Tools of Characterization

Tools of Characterization

Character Analysis

Actions

Here's one way of looking at it: Injun Joe murders Dr. Robinson and frames Muff Potter; Tom comforts Muff Potter and eventually takes the stand to clear his name. Tom's clearly the better guy, right? Well, yes, but it's not so easy. Tom also derives pleasure from letting people think he has drowned. He steals sugar and beats people up. In short, Tom does some bad things, but he compensates for them by doing very good things.

Clothing

Take a look at this line from the end of Chapter 17:

First one and then another pair of eyes followed the minister's, and then almost with one impulse the congregation rose and stared while the three dead boys came marching up the aisle, Tom in the lead, Joe next, and Huck, a ruin of drooping rags, sneaking sheepishly in the rear! (17.12)

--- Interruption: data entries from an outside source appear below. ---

(* ===== verification/SendQRun.v ===== *)
(** * Histories of the send queue

    The events a connection drives its [SendQ] with, in any order, and what holds after all
    of them: the byte accounting is exact, admission is exactly the documented limits, and
    reliable frames leave only by acknowledgement. *)

From S2P Require Import Prelude Errors Sequence Frame FrameCodec Fragment RecvQ SendOptions SendQ SendQInv SendQInsert SendQFlow.
Import SendQ.

(** ** Installing the scheduler *)

Section Scheduler.
Context {feat : Features} {usort : UnstableSort}.
Implicit Types (q : SendQ) (fs : list FrameSetPacket).

Lemma split_unreliable_spec count ps us bytes :
  (count <= length ps)%nat ->
  split_unreliable count ps us bytes =
    (drop count ps ++ List.filter relb (take count ps),
     us ++ List.filter (fun f => negb (relb f)) (take count ps),
     bytes + sumZ (fun f => data_len f + FRAME_BUDGET)
               (List.filter (fun f => negb (relb f)) (take count ps))).
Proof.
  revert ps us bytes. induction count as [|count IH]; intros ps us bytes Hc.
  { simpl. by rewrite drop_0, !app_nil_r, Z.add_0_r. }
  destruct ps as [|p ps]; [simpl in Hc; lia|]. simpl in Hc. cbn [split_unreliable].
  fold (relb p). simpl. destruct (relb p) eqn:E; simpl.
  - rewrite IH by (rewrite length_app; simpl; lia).
    by rewrite drop_app_le, take_app_le, <- app_assoc by lia.
  - rewrite IH by lia. rewrite <- app_assoc. f_equal. lia.
Qed.

Lemma partition_perm fs :
  fs ≡ₚ List.filter relb fs ++ List.filter (fun f => negb (relb f)) fs.
Proof.
  induction fs as [|f fs IH]; [done|]. simpl. destruct (relb f); simpl.
  - by constructor.
  - by rewrite <- Permutation_middle, <- IH.
Qed.

Lemma list_filter_elem (b : FrameSetPacket -> bool) fs f :
  f ∈ List.filter b fs -> b f = true /\ f ∈ fs.
Proof. rewrite !list_elem_of_In. intros [? ?]%filter_In. done. Qed.

(** The unreliable frames move to their lane; the queue holds the same frames. *)
Lemma ensure_scheduler_inv q :
  send_policy = true -> sendq_inv q ->
  sendq_inv (ensure_scheduler q) /\ holdings (ensure_scheduler q) ≡ₚ holdings q /\
  mtu (ensure_scheduler q) = mtu q /\ is_Some (scheduler (ensure_scheduler q)).
Proof.
  intros Hsend Hq. unfold ensure_scheduler. destruct (scheduler q) as [s|] eqn:Es; [by rewrite Es|].
  rewrite split_unreliable_spec by done. cbv beta iota zeta.
  rewrite take_ge, drop_ge by done. simpl.
  set (rs := List.filter relb _). set (us := List.filter _ _).
  set (q' := q <| packets := rs |> <| queued_unreliable := _ |> <| scheduler := _ |>).
  assert (holdings q' ≡ₚ holdings q) as Hh.
  { unfold holdings, waiting_unreliable. rewrite Es. simpl.
    rewrite (partition_perm (packets q)), map_app. fold rs us.
    change (flight q') with (flight q). solve_Permutation. }
  assert (unreliable_count rs = 0) as Hrs.
  { apply unreliable_count_reliable. intros f Hf. by apply (list_filter_elem _ _ _ Hf). }
  split; [|by rewrite Hh]. destruct Hq as [Ha Hl Hfr Hmo Hfl Hqu Hsch Hpol].
  split; simpl; try done.
  - by apply (accounted_perm (holdings q)).
  - intros f. rewrite Hh. apply Hmo.
  - intros s [= <-]. simpl. split.
    + apply sumZ_ext. intros f [Hr Hf]%list_filter_elem. unfold cost.
      change (shared_payload f) with (shared_payload (body f)). rewrite (Hmo (body f)); [lia| |rewrite relb_body; by destruct (relb f)].
      simpl. apply elem_of_app. left. by apply list_elem_of_fmap_2.
    + apply list.Forall_forall. intros f [Hr _]%list_filter_elem. by destruct (relb f).
Qed.

Lemma set_send_options_inv opts q :
  send_policy = true -> sendq_inv q ->
  sendq_inv (set_send_options opts q).2 /\ holdings (set_send_options opts q).2 ≡ₚ holdings q /\
  mtu (set_send_options opts q).2 = mtu q.
Proof.
  intros Hsend Hq. unfold set_send_options. case_if; [done|]. simpl.
  destruct (ensure_scheduler_inv q Hsend Hq) as (H1 & Hh & Hm & [s Hs]). rewrite Hs.
  set (s' := s <| options := _ |> <| persistent := _ |> <| use_legacy := _ |>).
  destruct (scheduler_sends (ensure_scheduler q) s s' [] H1 Hs eq_refl eq_refl) as [I _ _ _].
  split; [done|]. split; [|done]. rewrite <- Hh. unfold holdings, waiting_unreliable. simpl.
  by rewrite Hs.
Qed.

Lemma register_inv q :
  sendq_inv q -> sendq_inv (register_capacity_notifier q) /\
  holdings (register_capacity_notifier q) = holdings q /\ mtu (register_capacity_notifier q) = mtu q.
Proof.
  intros Hq. unfold register_capacity_notifier. destruct (scheduler q) as [s|] eqn:Es; [|done].
  destruct (capacity_notifier s); [done|].
  set (s' := s <| capacity_notifier := Some 0 |>).
  destruct (scheduler_sends q s s' [] Hq Es eq_refl eq_refl) as [I _ _ _].
  split; [exact I|]. split; [|done]. unfold holdings, waiting_unreliable. simpl. by rewrite Es.
Qed.
End Scheduler.

(** ** Events *)

(** What a connection does with its queue. [SetSendOptions] exists with [send-policy] only. *)
Inductive event : Type :=
  | Insert (r : Reliability) (buf : list Z) (channel : Z) (owned : bool)
  | Ack (sequence now : Z)
  | AckRanges (ranges : list (Z * Z)) (now : Z)
  | NackRanges (ranges : list (Z * Z)) (now : Z)
  | Flush (now : Z)
  | EnableCoalescing
  | SetRecoveryOptions (opts : RecoveryOptions) (now : Z)
  | SetSendOptions (opts : SendOptions).

Section Run.
Context {feat : Features} {usort : UnstableSort}.
Implicit Types (q : SendQ) (e : event).

Definition handle e q : SendQ :=
  match e with
  | Insert r buf channel owned => (insert_payload r buf channel owned q).2
  | Ack sequence now => ack sequence now q
  | AckRanges ranges now => ack_ranges ranges now q
  | NackRanges ranges now => nack_ranges ranges now q
  | Flush now => (flush now q).2
  | EnableCoalescing => enable_coalescing q
  | SetRecoveryOptions opts now => set_recovery_options opts now q
  | SetSendOptions opts => if send_policy then (set_send_options opts q).2 else q
  end.

Definition run (mtu : Z) (events : list event) : SendQ :=
  foldl (fun q e => handle e q) (new mtu) events.

Lemma ack_direct_mtu sequence now q : mtu (ack_direct sequence now q) = mtu q.
Proof.
  unfold ack_direct. destruct (list_find _ _) as [[i item]|]; [|done].
  set (q1 := q <| sent_packet := _ |>). change (mtu q) with (mtu q1). clearbody q1.
  set (q2 := if recovery_policy then _ else q1).
  assert (mtu q2 = mtu q1) as <- by (unfold q2; case_if; [apply acknowledge_progress_keeps|done]).
  clearbody q2. set (q3 := if _ && _ then _ else q2).
  assert (mtu q3 = mtu q2) as <- by (unfold q3; by case_if). clearbody q3.
  destruct (release _ _) as [released store].
  set (q4 := q3 <| shared := _ |> <| buffered_bytes := _ |>).
  change (mtu q3) with (mtu q4). clearbody q4.
  set (q5 := if newer _ _ then _ else q4).
  assert (mtu q5 = mtu q4) as <- by (unfold q5; case_if; [exact (keeps_mtu _ _ (nack_all_keeps _ _ _))|done]).
  clearbody q5. case_if; [apply update_rto_keeps|done].
Qed.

Twain tells us all we need to know just by describing Huck's attire. It's no surprise that no one in the crowd pays attention to him until Tom points out how pitiful he looks.

Family Life

Tom and Huck both come from what might be called "non-traditional" families. Tom lives with his Aunt Polly, his weaselly stool-pigeon of a brother Sid, and his saintly cousin Mary. Huck has no mother and a drunk for a father. Though Twain does manage to hook Huck up with a mother figure of sorts, the Widow Douglas, by book's end, his depiction of family life doesn't seem to function as any kind of social commentary. It's just what you might call a choice on the author's part. It certainly does give Huck a lot more freedom, though, and, as Huck himself discovers, a Huck without freedom is scarcely anything at all.

Occupation

You've heard people talk about the haves and the have-nots, right? Well, in Tom Sawyer, it's about the dos and do-nots. The respectable characters in Tom Sawyer – people like Judge Thatcher and Aunt Polly and the Widow Douglas – do something. The Judge judges, Aunt Polly takes care of her children, etc. The bad guys, on the other hand, don't really have jobs. Injun Joe isn't a lawyer by day and murderer by night. He's just all around bad. His accomplice, the one who ends up dead in the river, doesn't do anything at all as far anyone knows. And Muff Potter? Well, he ends up in a bad place because he doesn't have anything to do but drink.